Homework 1
W4118 Fall 2008
DUE: Friday 9/19/2008 at 11:59pm EST

All non-programming and programming problems in this assignment are to be done by yourself. Group collaboration is not permitted for this assignment. All homework submissions are to be made via Courseworks. Refer to the homework policy section on the class web site for further details.

Non-Programming Problems:

Exercise numbers refer to the course textbook, Modern Operating Systems. Each problem is worth 4 points.

  1. What are three main purposes of an operating system?

  2. Ch 1 Exercise 3

  3. Ch 1 Exercise 6

  4. Ch 1 Exercise 7

  5. Ch 1 Exercise 13

  6. Ch 1 Exercise 14

  7. Ch 1 Exercise 17

  8. Ch 1 Exercise 18

  9. Ch 1 Exercise 23

  10. Consider the various definitions of an operating system. Consider whether the operating system should include applications such as web browsers and mail programs.

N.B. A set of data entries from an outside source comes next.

(** * Conversation controller of the story page (src/client/pages/index.tsx)

    A shallow embedding of the [Index] component's state and of its two
    asynchronous handlers, [initializeStory] and [handleSubmit], followed by
    the properties of the transcript, session, character, error and busy
    stores that the specification states about them.

    Text is a [string] holding the UTF-8 bytes of the JavaScript string.
    An optional or nullable field is an [option]; [None] stands for both
    [undefined] and [null], which the code never tells apart (it only tests
    truthiness). *)

From Stdlib Require Import String Ascii List NArith ZArith Bool Lia DecimalString.
From Stdlib Require Import Floats.SpecFloat.
Import ListNotations.
Open Scope string_scope.

(* ================================================================== *)
(** ** JavaScript text primitives used by the component *)

Module Js.

(** Truthiness of a string: every string but the empty one. *)
Definition truthy (s : string) : bool :=
  match s with
  | EmptyString => false
  | String _ _ => true
  end.

(** Truthiness of an optional string field ([undefined], [null] and the
    empty string are falsy). *)
Definition truthy_field (f : option string) : bool :=
  match f with
  | Some s => truthy s
  | None => false
  end.

(** Truthiness of an optional object field: objects are always truthy. *)
Definition truthy_object {A : Type} (f : option A) : bool :=
  match f with
  | Some _ => true
  | None => false
  end.

Definition bytes (l : list nat) : list ascii := map ascii_of_nat l.

(** The code points [String.prototype.trim] removes (ECMAScript WhiteSpace
    and LineTerminator), each as its UTF-8 byte sequence. *)
Definition white_space : list (list ascii) :=
  map bytes
    [ [9]; [10]; [11]; [12]; [13]; [32];            (* TAB LF VT FF CR SP *)
      [194; 160];                                    (* U+00A0 *)
      [225; 154; 128];                               (* U+1680 *)
      [226; 128; 128]; [226; 128; 129]; [226; 128; 130]; [226; 128; 131];
      [226; 128; 132]; [226; 128; 133]; [226; 128; 134]; [226; 128; 135];
      [226; 128; 136]; [226; 128; 137]; [226; 128; 138]; (* U+2000..U+200A *)
      [226; 128; 168]; [226; 128; 169];              (* U+2028 U+2029 *)
      [226; 128; 175];                               (* U+202F *)
      [226; 129; 159];                               (* U+205F *)
      [227; 128; 128];                               (* U+3000 *)
      [239; 187; 191] ].                             (* U+FEFF *)

(** [strip_prefix p l] is the rest of [l] after its prefix [p], if any. *)
Fixpoint strip_prefix (p l : list ascii) : option (list ascii) :=
  match p, l with
  | [], _ => Some l
  | _ :: _, [] => None
  | a :: p', b :: l' => if Ascii.eqb a b then strip_prefix p' l' else None
  end.

(** The rest of [l] after one leading sequence of [table], if it has one. *)
Fixpoint strip_one (table : list (list ascii)) (l : list ascii)
  : option (list ascii) :=
  match table with
  | [] => None
  | p :: table' =>
      match strip_prefix p l with
      | Some rest => Some rest
      | None => strip_one table' l
      end
  end.

(** Removes leading sequences of [table]; every round removes at least one
    byte, so [length l] rounds are enough. *)
Fixpoint strip (fuel : nat) (table : list (list ascii)) (l : list ascii)
  : list ascii :=
  match fuel with
  | O => l
  | S fuel' =>
      match strip_one table l with
      | Some rest => strip fuel' table rest
      | None => l
      end
  end.
(** X20.  An update of the posted section of the daily log.  When the log
    file is missing or does not decode the update is dropped and nothing
    is written.  Otherwise the log written is dated today; each platform
    of the items lists every id given for it, without a duplicate; a log
    of today keeps each id it listed and its other sections; and no other
    file is touched. *)
Theorem _update_daily_log_posted_records
    (w : World) (items : list (string * list string)) :
  let w' := (_update_daily_log_posted items w).2 in
  match daily_log_file w with
  | LogData data =>
      exists data',
        daily_log_file w' = LogData data'
        /\ log_date data' = today w
        /\ (forall platform ids,
              (platform, ids) ∈ items ->
              exists l, log_posted data' !! platform = Some l
                        /\ ids ⊆ l /\ NoDup l)
        /\ (log_date data = today w ->
            log_summarized data' = log_summarized data
            /\ log_errors data' = log_errors data
            /\ log_pending data' = log_pending data
            /\ forall platform l,
                 log_posted data !! platform = Some l ->
                 exists l', log_posted data' !! platform = Some l' /\ l ⊆ l')
        /\ processing_queue_file w' = processing_queue_file w
        /\ summary_status_file w' = summary_status_file w
        /\ seen_videos_file w' = seen_videos_file w
        /\ summaries_dir w' = summaries_dir w
  | LogMissing | LogUndecodable => w' = w
  end.
Proof.
  cbv zeta. destruct (daily_log_file w) as [| |data] eqn:Hlog.
  - unfold _update_daily_log_posted, current_log, mbind, mret, io_bind,
      io_ret, read. cbn. rewrite Hlog. reflexivity.
  - unfold _update_daily_log_posted, current_log, mbind, mret, io_bind,
      io_ret, read. cbn. rewrite Hlog. reflexivity.
  - rewrite (_update_daily_log_posted_eq w data items Hlog). cbv zeta.
    eexists. split; [reflexivity|]. cbn [log_date log_posted log_summarized
                                        log_errors log_pending].
    split; [|split; [|split]].
    + destruct (String.eqb (log_date data) (today w)) eqn:Hdate;
        [apply String.eqb_eq; exact Hdate|reflexivity].
    + intros platform ids Hin.
      destruct (posted_fold_records items
                  (log_posted (if String.eqb (log_date data) (today w)
                               then data else fresh_log (today w)))
                  platform ids Hin) as (l & Hl & Hsub).
      exists l. split; [exact Hl|]. split; [exact Hsub|].
      refine (posted_fold_NoDup items _ platform _ l Hl). left.
      apply list_elem_of_fmap. exists (platform, ids). split; [reflexivity|exact Hin].
    + intros Hdate. apply String.eqb_eq in Hdate. rewrite Hdate.
      repeat (split; [reflexivity|]).
      intros platform l Hl. apply posted_fold_grows. exact Hl.
    + cbn. auto.
Qed.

Argue both that it should and that it should not, and support your answer.

Programming Problems:

For all programming problems you will be required to submit source code, a README file documenting your files and code, and a test run of your programs. The README should explain any way in which your solution differs from what was assigned, and any assumptions you made. Refer to the homework submission page on the class web site for additional submission instructions.

  1. Shell Utility tar (20 Pts.) Most of the commands you type into a UNIX shell are separate executable programs that are invoked by the shell with the arguments you specify. For example, the files /bin/rm, /bin/cp, and /usr/bin/tar are programs executed by your shell when you remove, copy, or store and extract files from an archive file.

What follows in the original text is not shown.